_INSTRUCTIONS TO FOLLOW_
Give again only those lines from the start of the entries through the line holding "dp_last_error : option", leaving them as they are.

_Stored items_
+-------+

(* ===== verification/ErasureTables.v ===== *)
(** * The erasure-coding tables of the catalogue

    The tables of [metadata/database.py] for data packs: which chunk is where in which pack
    and which node has which shard. Their operations run in a transaction; the table of
    chunks, which others write, is an argument for the foreign key and the outer joins.
    Integers are within the 64 bits of SQLite. *)

From S2P Require Import Prelude PyStr Common Protection Catalog ProtectionTable.

(** ** Rows *)

Record ErasureDataPackRecord := {
  dp_pack_hash : pystr; dp_codec : pystr; dp_data_shards : Z; dp_parity_shards : Z;
  dp_payload_size : Z; dp_padded_size : Z; dp_shard_size : Z;
  dp_protection_state : ProtectionState; dp_placement_epoch : option pystr;
  dp_created_at : Q; dp_last_push_at : option Q; dp_last_verify_at : option Q;
  dp_last_error : option pystr }.

Record ErasureDataPackChunkRecord := {
  pc_chunk_hash : pystr; pc_pack_hash : pystr; pc_offset : Z; pc_length : Z; pc_ordinal : Z }.

Record ErasureDataPackShardRecord := {
  ps_pack_hash : pystr; ps_shard_index : Z; ps_shard_hash : pystr; ps_node_id : pystr; ps_size : Z;
  ps_protection_state : ProtectionState; ps_last_push_at : option Q; ps_last_verify_at : option Q;
  ps_last_error : option pystr }.

#[export] Instance ErasureDataPackChunkRecord_eq_dec : EqDecision ErasureDataPackChunkRecord.
Proof. solve_decision. Defined.

Record ErasureTables := {
  data_packs : gmap pystr ErasureDataPackRecord;
  data_pack_chunks : gmap pystr ErasureDataPackChunkRecord;
  data_pack_shards : gmap (pystr * Z) ErasureDataPackShardRecord }.

Definition empty_tables : ErasureTables := {| data_packs := ∅; data_pack_chunks := ∅; data_pack_shards := ∅ |}.

Definition with_packs f (t : ErasureTables) : ErasureTables := {|
  data_packs := f (data_packs t); data_pack_chunks := data_pack_chunks t; data_pack_shards := data_pack_shards t |}.
Definition with_pack_chunks f (t : ErasureTables) : ErasureTables := {|
  data_packs := data_packs t; data_pack_chunks := f (data_pack_chunks t); data_pack_shards := data_pack_shards t |}.
Definition with_shards f (t : ErasureTables) : ErasureTables := {|
  data_packs := data_packs t; data_pack_chunks := data_pack_chunks t; data_pack_shards := f (data_pack_shards t) |}.

(** What a push stores about a pack: [(chunk_hash, offset, length, ordinal)] and
    [(shard_index, shard_hash, node_id, size)]. The arguments of
    [register_erasure_data_pack] are the same, with the time of the call. *)
Definition chunk_tuple : Type := pystr * Z * Z * Z.
Definition shard_tuple : Type := Z * pystr * pystr * Z.
Record ErasureDataPackPushUpdate := {
  eu_pack_hash : pystr; eu_codec : pystr; eu_data_shards : Z; eu_parity_shards : Z;
  eu_payload_size : Z; eu_padded_size : Z; eu_shard_size : Z;
  eu_chunks : list chunk_tuple; eu_shards : list shard_tuple;
  eu_protection_state : ProtectionState; eu_placement_epoch : option pystr; eu_pushed_at : Q }.

Record ErasureDataPackPushErrorUpdate := { ee_pack_hash : pystr; ee_error : pystr }.

Record ErasureDataPackVerificationUpdate := {
  ev_pack_hash : pystr; ev_protection_state : ProtectionState; ev_verified_shard_indexes : list Z;
  ev_error : option pystr }.

(** ** Validation *)

Definition require_non_empty_text (value : pystr) : res pystr :=
  let text := strip value in if bool_decide (text = []) then Err MetadataDatabaseError else Ok text.
Definition require_positive_int (value : Z) : res Z :=
  number ← require_non_negative_int value;
  if (number <=? 0)%Z then Err MetadataDatabaseError else Ok number.

(** The loop over the sorted rows: the end of the last chunk, or an error. *)
Fixpoint check_chunk_rows (expected_ordinal previous_end : Z) (rows : list chunk_tuple) : res Z :=
  match rows with
  | [] => Ok previous_end
  | (_, offset, len, ordinal) :: rows' =>
      if negb (ordinal =? expected_ordinal)%Z then Err MetadataDatabaseError
      else if negb (offset =? previous_end)%Z then Err MetadataDatabaseError
      else check_chunk_rows (expected_ordinal + 1) (offset + len) rows'
  end.

Definition normalize_chunk_row (row : chunk_tuple) : res chunk_tuple :=
  let '(chunk_hash, offset, len, ordinal) := row in
  h ← require_hash64 chunk_hash;
  o ← require_non_negative_int offset;
  l ← require_positive_int len;
  n ← require_non_negative_int ordinal;
  Ok (h, o, l, n).

Definition _normalize_erasure_chunk_rows (chunks : list chunk_tuple) (payload_size : Z) : res (list chunk_tuple) :=
  rows ← mapM_res normalize_chunk_row chunks;
  match rows with
  | [] => Err MetadataDatabaseError
  | _ =>
      let rows := py_sorted (λ a b : chunk_tuple, (a.2 <=? b.2)%Z) rows in
      previous_end ← check_chunk_rows 0 0 rows;
      if negb (previous_end =? payload_size)%Z then Err MetadataDatabaseError else Ok rows
  end.

Definition normalize_shard_row (row : shard_tuple) : res shard_tuple :=
  let '(shard_index, shard_hash, node_id, size) := row in
  i ← require_non_negative_int shard_index;
  h ← require_hash64 shard_hash;
  n ← require_non_empty_text node_id;
  s ← require_positive_int size;
  Ok (i, h, n, s).

Definition shard_tuple_index (row : shard_tuple) : Z := row.1.1.1.
Definition shard_tuple_node (row : shard_tuple) : pystr := row.1.2.

(** [list(range(total))] *)
Definition py_range (total : Z) : list Z := Z.of_nat <$> seq 0 (Z.to_nat total).

Definition _normalize_erasure_shard_rows (shards : list shard_tuple) (total_shards : Z) : res (list shard_tuple) :=
  rows ← mapM_res normalize_shard_row shards;
  let rows := py_sorted (λ a b, (shard_tuple_index a <=? shard_tuple_index b)%Z) rows in
  if bool_decide (shard_tuple_index <$> rows ≠ py_range total_shards) then Err MetadataDatabaseError
  else
    let nodes := shard_tuple_node <$> rows in
    if negb (length nodes =? length (ordered_unique nodes))%nat then Err MetadataDatabaseError else Ok rows.

(** The checks that registration and a push update share; an update also has to carry one
    of the states of a push. *)
Definition normalize_pack (allowed : option (list ProtectionState)) (d : ErasureDataPackPushUpdate)
  : res ErasureDataPackPushUpdate :=
  pack_hash ← require_hash64 (eu_pack_hash d);
  codec ← require_non_empty_text (eu_codec d);
  data_shards ← require_positive_int (eu_data_shards d);
  parity_shards ← require_non_negative_int (eu_parity_shards d);
  payload_size ← require_non_negative_int (eu_payload_size d);
  padded_size ← require_non_negative_int (eu_padded_size d);
  shard_size ← require_positive_int (eu_shard_size d);
  if match allowed with Some l => bool_decide (eu_protection_state d ∉ l) | None => false end
  then Err MetadataDatabaseValueError
  else if negb (padded_size =? shard_size * data_shards)%Z then Err MetadataDatabaseError
  else if (padded_size <? payload_size)%Z then Err MetadataDatabaseError
  else
    chunk_rows ← _normalize_erasure_chunk_rows (eu_chunks d) payload_size;
    shard_rows ← _normalize_erasure_shard_rows (eu_shards d) (data_shards + parity_shards);
    Ok {| eu_pack_hash := pack_hash; eu_codec := codec; eu_data_shards := data_shards;
          eu_parity_shards := parity_shards; eu_payload_size := payload_size; eu_padded_size := padded_size;
          eu_shard_size := shard_size; eu_chunks := chunk_rows; eu_shards := shard_rows;
          eu_protection_state := eu_protection_state d; eu_placement_epoch := eu_placement_epoch d;
          eu_pushed_at := eu_pushed_at d |}.

(** ** Reading *)

(** [WHERE pack_hash = ? ORDER BY chunk_ordinal ASC] and [ORDER BY shard_index ASC]. *)
Definition chunks_of (t : ErasureTables) (pack_hash : pystr) : list ErasureDataPackChunkRecord :=
  py_sorted (λ a b, (pc_ordinal a <=? pc_ordinal b)%Z)
    (filter (λ r, pc_pack_hash r = pack_hash) (map_to_list (data_pack_chunks t)).*2).
Definition shards_of (t : ErasureTables) (pack_hash : pystr) : list ErasureDataPackShardRecord :=
  py_sorted (λ a b, (ps_shard_index a <=? ps_shard_index b)%Z)
    (filter (λ r, ps_pack_hash r = pack_hash) (map_to_list (data_pack_shards t)).*2).

Definition get_erasure_data_pack (t : ErasureTables) (pack_hash : pystr) : res (option ErasureDataPackRecord) :=
  h ← require_hash64 pack_hash; Ok (data_packs t !! h).
Definition get_erasure_pack_chunks (t : ErasureTables) (pack_hash : pystr) : res (list ErasureDataPackChunkRecord) :=
  h ← require_hash64 pack_hash; Ok (chunks_of t h).
Definition get_erasure_pack_shards (t : ErasureTables) (pack_hash : pystr) : res (list ErasureDataPackShardRecord) :=
  h ← require_hash64 pack_hash; Ok (shards_of t h).
Definition get_erasure_chunk_location (t : ErasureTables) (chunk_hash : pystr) : res (option ErasureDataPackChunkRecord) :=
  h ← require_hash64 chunk_hash; Ok (data_pack_chunks t !! h).

(** As a dictionary. *)
Definition get_erasure_chunk_locations (t : ErasureTables) (chunk_hashes : list pystr)
  : res (gmap pystr ErasureDataPackChunkRecord) :=
  hashes ← unique_hashes chunk_hashes;
  Ok (filter (λ kv : pystr * ErasureDataPackChunkRecord, kv.1 ∈ hashes) (data_pack_chunks t)).

(** The bounded queries together give the rows of every pack. *)
Definition get_erasure_pack_shards_many (t : ErasureTables) (pack_hashes : list pystr)
  : res (gmap pystr (list ErasureDataPackShardRecord)) :=
  hashes ← unique_hashes pack_hashes;
  Ok (list_to_map ((λ h, (h, shards_of t h)) <$> hashes)).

+-------+

_SOLUTION TO THE PROBLEM_
(* ===== verification/ErasureTables.v ===== *)
(** * The erasure-coding tables of the catalogue

    The tables of [metadata/database.py] for data packs: which chunk is where in which pack
    and which node has which shard. Their operations run in a transaction; the table of
    chunks, which others write, is an argument for the foreign key and the outer joins.
    Integers are within the 64 bits of SQLite. *)

From S2P Require Import Prelude PyStr Common Protection Catalog ProtectionTable.

(** ** Rows *)

Record ErasureDataPackRecord := {
  dp_pack_hash : pystr; dp_codec : pystr; dp_data_shards : Z; dp_parity_shards : Z;
  dp_payload_size : Z; dp_padded_size : Z; dp_shard_size : Z;
  dp_protection_state : ProtectionState; dp_placement_epoch : option pystr;
  dp_created_at : Q; dp_last_push_at : option Q; dp_last_verify_at : option Q;
  dp_last_error : option pystr }.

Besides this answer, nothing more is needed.